━━━ RECORDS SHOWN ━━━
(** The four branches of [Simulator.step]. *)

Definition step_execute (sim : Simulator) (state : gmap string value)
    (executed : list string) (action : Action) : option StepResult :=
  node ← a_node action;
  let ws := _write_set sim node in
  let payload := default ∅ (a_payload action) in
  Some {| ok := true;
          updated_state := set_fold (write_field payload) state ws;
          executed_nodes :=
            if decide (node ∈ executed) then executed else (executed ++ [node])%list;
          events := [ "EXECUTE " +:+ node +:+ ": wrote " +:+ pretty (size ws)
                      +:+ " fields" ] |}.

Definition step_rollback (sim : Simulator) (state : gmap string value)
    (executed : list string) (action : Action) : option StepResult :=
  node ← a_node action;
  let policy := default "full_downstream" (a_policy action) in
  if String.eqb policy "aggregate_only" then
    let fields := _clears_aggregate_only sim node in
    let rm_nodes :=
      {[node]} ∪ filter (λ d, d ∈ _aggregate_nodes sim) (_downstream_nodes sim node) in
    Some {| ok := true;
            updated_state := _apply_clear state fields;
            executed_nodes := remove_nodes rm_nodes executed;
            events := [ "ROLLBACK " +:+ node +:+ " aggregate_only: cleared "
                        +:+ pretty (size fields) +:+ " fields; removed nodes="
                        +:+ py_repr_strs (sorted_set rm_nodes) ] |}
  else if String.eqb policy "full_downstream" then
    let fields := _clears_full_downstream sim node in
    let affected_nodes := {[node]} ∪ _downstream_nodes sim node in
    Some {| ok := true;
            updated_state := _apply_clear state fields;
            executed_nodes := remove_nodes affected_nodes executed;
            events := [ "ROLLBACK " +:+ node +:+ " full_downstream: cleared "
                        +:+ pretty (size fields) +:+ " fields; removed nodes="
                        +:+ py_repr_strs (sorted_set affected_nodes) ] |}
  else if String.eqb policy "custom" then
    let include_nodes : gset string := list_to_set (default [] (a_include_nodes action)) in
    let exclude_nodes : gset string := list_to_set (default [] (a_exclude_nodes action)) in
    let fields0 : gset string := list_to_set (default [] (a_fields action)) in
    let fields1 :=
      set_fold (λ n fields, produces_of sim n ∪ fields) fields0 include_nodes in
    let fields :=
      if default true (a_include_reports_fixed action)
      then fields1 ∪ _reports_fixed sim else fields1 in
    Some {| ok := true;
            updated_state := _apply_clear state fields;
            executed_nodes :=
              if decide (include_nodes = ∅) then executed
              else remove_nodes include_nodes executed;
            events := [ "ROLLBACK " +:+ node +:+ " custom: cleared "
                        +:+ pretty (size fields) +:+ " fields; include_nodes="
                        +:+ py_repr_strs (sorted_set include_nodes)
                        +:+ " exclude_nodes="
                        +:+ py_repr_strs (sorted_set exclude_nodes) ] |}
  else
    Some {| ok := false; updated_state := state; executed_nodes := executed;
            events := [ "Unknown policy " +:+ policy ] |}.
(** * The FastAPI application object ([fastapi/applications.py])

    A shallow embedding of class [FastAPI]: its constructor, [setup], the
    schema cache [openapi], and the registration methods, followed by the
    properties of the specification that concern them.

    Python objects become records, methods become functions that take the
    object and return the updated object, and a method that can raise returns
    a [result].  The dictionaries of the source are [gmap]s. *)

From stdpp Require Import gmap strings list fin_maps.

(** ** Python values, truthiness and exceptions *)

(** The values a URL option can hold at run time.  The options are annotated
    [Optional[str]], but [setup] tests them with [isinstance], so values of
    other types are part of the model. *)
Inductive PyVal : Type :=
  | PyNone
  | PyBool (b : bool)
  | PyInt (n : Z)
  | PyStr (s : string).

Global Instance PyVal_eq_dec : EqDecision PyVal.
Proof. solve_decision. Defined.

(** [bool(v)], as used by [if v:] and [not v]. *)
Definition truthy (v : PyVal) : bool :=
  match v with
  | PyNone => false
  | PyBool b => b
  | PyInt n => negb (n =? 0)%Z
  | PyStr s => negb (String.eqb s "")
  end.

(** [isinstance(v, str)] *)
Definition isinstance_str (v : PyVal) : bool :=
  match v with
  | PyStr _ => true
  | _ => false
  end.

(** [s.endswith(suffix)] *)
Definition endswith (s suffix : string) : bool :=
  let n := String.length s in
  let m := String.length suffix in
  if (m <=? n)%nat then String.eqb (String.substring (n - m) m s) suffix else false.

(** Truthiness of a list and of a dict: non-empty. *)
Definition list_truthy {A} (l : list A) : bool :=
  match l with
  | [] => false
  | _ :: _ => true
  end.

Definition dict_truthy {V} (d : gmap string V) : bool :=
  bool_decide (d ≠ ∅).

Inductive PyError : Type :=
  | AssertionError (msg : string)
  | RuntimeError (msg : string)
  | AttributeError (attribute : string).

(** The outcome of a call that may raise. *)
Inductive result (A : Type) : Type :=
  | Ok (a : A)
  | Raise (e : PyError).
Global Arguments Ok {A} a.
Global Arguments Raise {A} e.

Global Instance result_ret : MRet result := @Ok.
Global Instance result_bind : MBind result := λ A B f m,
  match m with
  | Ok a => f a
  | Raise e => Raise e
  end.

(** [assert cond, msg] *)
Definition assert (cond : bool) (msg : string) : result unit :=
  if cond then Ok tt else Raise (AssertionError msg).

(** ** Routes, middleware entries, handlers *)

(** The callables the module passes around are identified by name.  The four
    lambdas that [setup] creates are endpoints of their own. *)
Inductive Endpoint : Type :=
  | openapi_endpoint          (* lambda r: JSONResponse(self.openapi()) *)
  | swagger_ui_endpoint       (* lambda r: get_swagger_ui_html(...) *)
  | oauth2_redirect_endpoint  (* lambda r: get_swagger_ui_oauth2_redirect_html() *)
  | redoc_endpoint            (* lambda r: get_redoc_html(...) *)
  | UserEndpoint (name : string).

Inductive BaseRoute : Type :=
  | Route (path : PyVal) (endpoint : Endpoint) (methods : option (list string))
          (name : option string) (include_in_schema : bool)
  | Mount (path : string) (app : string) (name : option string).

Definition route_endpoint (r : BaseRoute) : option Endpoint :=
  match r with
  | Route _ e _ _ _ => Some e
  | Mount _ _ _ => None
  end.

Inductive MiddlewareClass : Type :=
  | ServerErrorMiddleware
  | MiddlewareCls (name : string).

Global Instance MiddlewareClass_eq_dec : EqDecision MiddlewareClass.
Proof. solve_decision. Defined.

(** [Middleware(cls, **options)] *)
Record Middleware : Type := mkMiddleware {
  cls : MiddlewareClass;
  options : gmap string PyVal
}.

(** Keys of the exception handler registry:
    [Union[int, Type[Exception]]]. *)
Inductive HandlerKey : Type :=
  | StatusCode (code : Z)
  | ExcClass (name : string).

Global Instance HandlerKey_eq_dec : EqDecision HandlerKey.
Proof. solve_decision. Defined.

Global Instance HandlerKey_countable : Countable HandlerKey.
Proof.
  refine (inj_countable'
    (λ k, match k with StatusCode c => inl c | ExcClass n => inr n end)
    (λ s, match s with inl c => StatusCode c | inr n => ExcClass n end) _).
  by intros [].
Defined.

Definition StarletteHTTPException : HandlerKey := ExcClass "StarletteHTTPException".
Definition RequestValidationError : HandlerKey := ExcClass "RequestValidationError".

Inductive Handler : Type :=
  | http_exception_handler
  | request_validation_exception_handler
  | UserHandler (name : string).

(** A startup or shutdown hook, [Callable[[], Any]]. *)
Inductive Callable : Type :=
  | Func (name : string).

(** ** The router *)

Module routing.

(** Modelled from the spec: [fastapi.routing.APIRouter] is not part of this
    module.  The spec describes the Router as an ordered sequence of route
    entries that owns the startup and shutdown hook lists and an optional
    webhook collection, and that supports incremental registration. *)
Record APIRouter : Type := mkAPIRouter {
  routes : list BaseRoute;
  on_startup : list Callable;
  on_shutdown : list Callable;
  webhooks : option (list BaseRoute)
}.

(** Modelled from the spec: the constructor call
    [APIRouter(routes=..., on_startup=..., on_shutdown=..., webhooks=...)];
    an omitted sequence is the empty one. *)
Definition new (routes : option (list BaseRoute))
    (on_startup on_shutdown : option (list Callable))
    (webhooks : option (list BaseRoute)) : APIRouter :=
  {| routes := default [] routes;
     on_startup := default [] on_startup;
     on_shutdown := default [] on_shutdown;
     webhooks := webhooks |}.

(** Modelled from the spec: [router.add_route(path, endpoint, methods=...,
    name=..., include_in_schema=...)] registers one more route entry at the
    end of the ordered collection.  The entry holds the path as it was passed;
    whatever the router itself requires of a path (that it is a string, how
    it starts) is outside this model, so nothing below relies on a path that
    is not a string being registered. *)
Definition add_route (path : PyVal) (endpoint : Endpoint)
    (methods : option (list string)) (name : option string)
    (include_in_schema : bool) (r : APIRouter) : APIRouter :=
  {| routes := routes r ++ [Route path endpoint methods name include_in_schema];
     on_startup := on_startup r;
     on_shutdown := on_shutdown r;
     webhooks := webhooks r |}.
(** Lines 34 to 46: the [try] block with [runner.init()] and the two
    prints that subscript [model_info].  It gives what was printed and the
    exception that reached the [except] clause, if one did. *)
Definition init_block : list (event score) * attempt unit :=
  match runner_init with
  | Raised e => ([], Raised e)
  | Done model_info =>
      match subscript2 model_info "project" "name" with
      | Raised e => ([], Raised e)
      | Done name =>
          match subscript2 model_info "project" "owner" with
          | Raised e => ([PrintInfo "Model name:" name], Raised e)
          | Done owner =>
              ([ PrintInfo "Model name:" name;
                 PrintInfo "Model owner:" owner ], Done tt)
          end
      end
  end.

(** The whole script.  The [except] clause prints, stops the runner (an
    object, so [if (runner)] holds) and exits with status 1. *)
Definition live_detection (frames : list (frame picture))
  : list (event score) * ending :=
  match init_block with
  | (printed, Raised e) =>
      (printed ++
       [ Print "ERROR: Could not initialize model"; PrintException e;
         RunnerStop ], Exit 1)
  | (printed, Done _) =>
      let '(ev, e) := capture_loop None frames in (printed ++ ev, e)
  end.
(** * releaser: version-name formatting, changelog splicing, line patching

    A shallow embedding of [releaser/utils.py] and [releaser/next_release.py].

    Python [str] values are modelled by [string]: sequences of 8-bit
    characters read as the code points 0..255.  On that range the regular
    expression class [\d] is exactly the ten ASCII digits.

    A file is held as the characters it stores.  Reading in text mode
    turns the line ends ["\r\n"] and ["\r"] into ["\n"] (universal
    newlines); writing stores the text as it is given, the line separator
    of [posixpath] systems being ["\n"]; [shutil.copy] copies what is
    stored.  Encodings and a byte-order mark are not represented.  Paths
    follow [posixpath]; two paths name the same file when they are the same
    text once a relative path is put after the working directory. *)

From Stdlib Require Import Ascii String List Arith Lia Bool DecimalString.
From stdpp Require Import gmap strings.

Local Open Scope char_scope.
Local Open Scope stdpp_scope.

(** ** Python string primitives *)

Module Str.

(** The one-character string ["\n"]. *)
Definition NL : string := String "010" EmptyString.

(** [len(s)] *)
Abbreviation len := String.length.

(** [s[:n]] for [0 <= n] *)
Fixpoint slice_to (n : nat) (s : string) : string :=
  match n, s with
  | S n', String c s' => String c (slice_to n' s')
  | _, _ => EmptyString
  end.

(** [s[n:]] for [0 <= n] *)
Fixpoint slice_from (n : nat) (s : string) : string :=
  match n, s with
  | S n', String _ s' => slice_from n' s'
  | _, _ => s
  end.

(** [s[:-k]] for [0 < k]: the end index [len(s) - k] is clipped at 0. *)
Definition slice_to_neg (k : nat) (s : string) : string :=
  slice_to (len s - k) s.

(** [s.startswith(p)] *)
Fixpoint startswith (p s : string) : bool :=
  match p, s with
  | EmptyString, _ => true
  | String a p', String b s' => Ascii.eqb a b && startswith p' s'
  | String _ _, EmptyString => false
  end.

(** [s.endswith(p)] *)
Definition endswith (p s : string) : bool :=
  (len p <=? len s)%nat && String.eqb (slice_from (len s - len p) s) p.

(** [s.count(c)] for a one-character needle [c]. *)
Fixpoint count (c : ascii) (s : string) : nat :=
  match s with
  | EmptyString => 0
  | String a s' => (if Ascii.eqb a c then 1 else 0) + count c s'
  end.

(** [s.replace(old, new)] for one-character [old] and [new]. *)
Fixpoint replace (old new : ascii) (s : string) : string :=
  match s with
  | EmptyString => EmptyString
  | String a s' => String (if Ascii.eqb a old then new else a) (replace old new s')
  end.

(** [sub in s] *)
Fixpoint contains (sub s : string) : bool :=
  startswith sub s ||
  match s with
  | EmptyString => false
  | String _ s' => contains sub s'
  end.

(** [c * n] for a one-character string [c] *)
Fixpoint repeat (c : ascii) (n : nat) : string :=
  match n with
  | 0 => EmptyString
  | S n' => String c (repeat c n')
  end.

(** [''.join(parts)] *)
Definition concat (parts : list string) : string :=
  fold_right String.append EmptyString parts.

(** [sep.join(parts)] *)
Fixpoint join (sep : string) (parts : list string) : string :=
  match parts with
  | [] => EmptyString
  | [x] => x
  | x :: rest => x +:+ sep +:+ join sep rest
  end.

(** [\d] on code points below 256. *)
Definition is_digit (c : ascii) : bool :=
  (48 <=? nat_of_ascii c)%nat && (nat_of_ascii c <=? 57)%nat.

(** [c.isspace()] on code points below 256: TAB, LF, VT, FF, CR, the four
    separators 0x1c..0x1f, space, NEL (0x85) and the no-break space. *)
Definition is_space (c : ascii) : bool :=
  let n := nat_of_ascii c in
  ((9 <=? n)%nat && (n <=? 13)%nat) || ((28 <=? n)%nat && (n <=? 32)%nat)
  || (n =? 133)%nat || (n =? 160)%nat.

(** [s.lstrip()] *)
Fixpoint lstrip (s : string) : string :=
  match s with
  | String c s' => if is_space c then lstrip s' else s
  | EmptyString => EmptyString
  end.

(** [s.rstrip()] *)
Fixpoint rstrip (s : string) : string :=
  match s with
  | EmptyString => EmptyString
  | String c s' =>
      match rstrip s' with
      | EmptyString => if is_space c then EmptyString else String c EmptyString
      | r => String c r
      end
  end.

(** [s.strip()] *)
Definition strip (s : string) : string := rstrip (lstrip s).

(** [c.lower()] on code points below 256: the ASCII capitals and the
    Latin-1 capitals 0xC0..0xDE other than the multiplication sign. *)
Definition lower_char (c : ascii) : ascii :=
  let n := nat_of_ascii c in
  if ((65 <=? n)%nat && (n <=? 90)%nat)
     || ((192 <=? n)%nat && (n <=? 222)%nat && negb (n =? 215)%nat)
  then ascii_of_nat (n + 32) else c.

(** [s.lower()] *)
Fixpoint lower (s : string) : string :=
  match s with
  | EmptyString => EmptyString
  | String c s' => String (lower_char c) (lower s')
  end.

(** The characters at which [str.splitlines] breaks a line, below 256:
    LF, VT, FF, CR, FS, GS, RS and NEL. *)
Definition is_linebreak (c : ascii) : bool :=
  let n := nat_of_ascii c in
  ((10 <=? n)%nat && (n <=? 13)%nat) || ((28 <=? n)%nat && (n <=? 30)%nat)
  || (n =? 133)%nat.

(** Put [c] in front of the first line of [ls]. *)
Definition cons_first (c : ascii) (ls : list string) : list string :=
  match ls with
  | [] => [String c EmptyString]
  | l :: ls' => String c l :: ls'
  end.

(** [f.readlines()]: the text cut after every ["\n"], line ends kept. *)
Fixpoint readlines (s : string) : list string :=
  match s with
  | EmptyString => []
  | String c s' =>
      if Ascii.eqb c "010" then String c EmptyString :: readlines s'
      else cons_first c (readlines s')
  end.

(** What text mode hands over when it reads [s] with universal newlines:
    [s.replace("\r\n", "\n").replace("\r", "\n")]. *)
Fixpoint universal_newlines (s : string) : string :=
  match s with
  | EmptyString => EmptyString
  | String c s' =>
      if Ascii.eqb c "013" then
        match s' with
        | String c2 s'' =>
            if Ascii.eqb c2 "010" then String "010" (universal_newlines s'')
            else String "010" (universal_newlines s')
        | EmptyString => String "010" EmptyString
        end
      else String c (universal_newlines s')
  end.

(** [s.splitlines(True)]: the text cut after every line break, line ends
    kept; a CR directly followed by LF ends one line. *)
Fixpoint splitlines_keepends (s : string) : list string :=
  match s with
  | EmptyString => []
  | String c s' =>
      if is_linebreak c then
        if Ascii.eqb c "013" && startswith NL s'
        then cons_first c (splitlines_keepends s')
        else String c EmptyString :: splitlines_keepends s'
      else cons_first c (splitlines_keepends s')
  end.

(** The line without the line break that ends it. *)
Fixpoint chomp (l : string) : string :=
  match l with
  | EmptyString => EmptyString
  | String c l' => if is_linebreak c then EmptyString else String c (chomp l')
  end.

(** [s.splitlines()] *)
Definition splitlines (s : string) : list string :=
  map chomp (splitlines_keepends s).

(** [s.replace(c, '')] for a one-character [c] *)
Fixpoint remove (c : ascii) (s : string) : string :=
  match s with
  | EmptyString => EmptyString
  | String a s' => if Ascii.eqb a c then remove c s' else String a (remove c s')
  end.

(** [s.find(sub)], with [None] for Python's [-1] *)
Fixpoint find (sub s : string) : option nat :=
  if startswith sub s then Some 0
  else match s with
       | EmptyString => None
       | String _ s' => option_map S (find sub s')
       end.

End Str.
━━━
▶ _ASSIGNMENT_
Search the entries for "gmap" and copy out each line that has it.

▶ _THE ANSWER_
Definition step_execute (sim : Simulator) (state : gmap string value)
Definition step_rollback (sim : Simulator) (state : gmap string value)
    a [result].  The dictionaries of the source are [gmap]s. *)
From stdpp Require Import gmap strings list fin_maps.
Definition dict_truthy {V} (d : gmap string V) : bool :=
  options : gmap string PyVal
From stdpp Require Import gmap strings.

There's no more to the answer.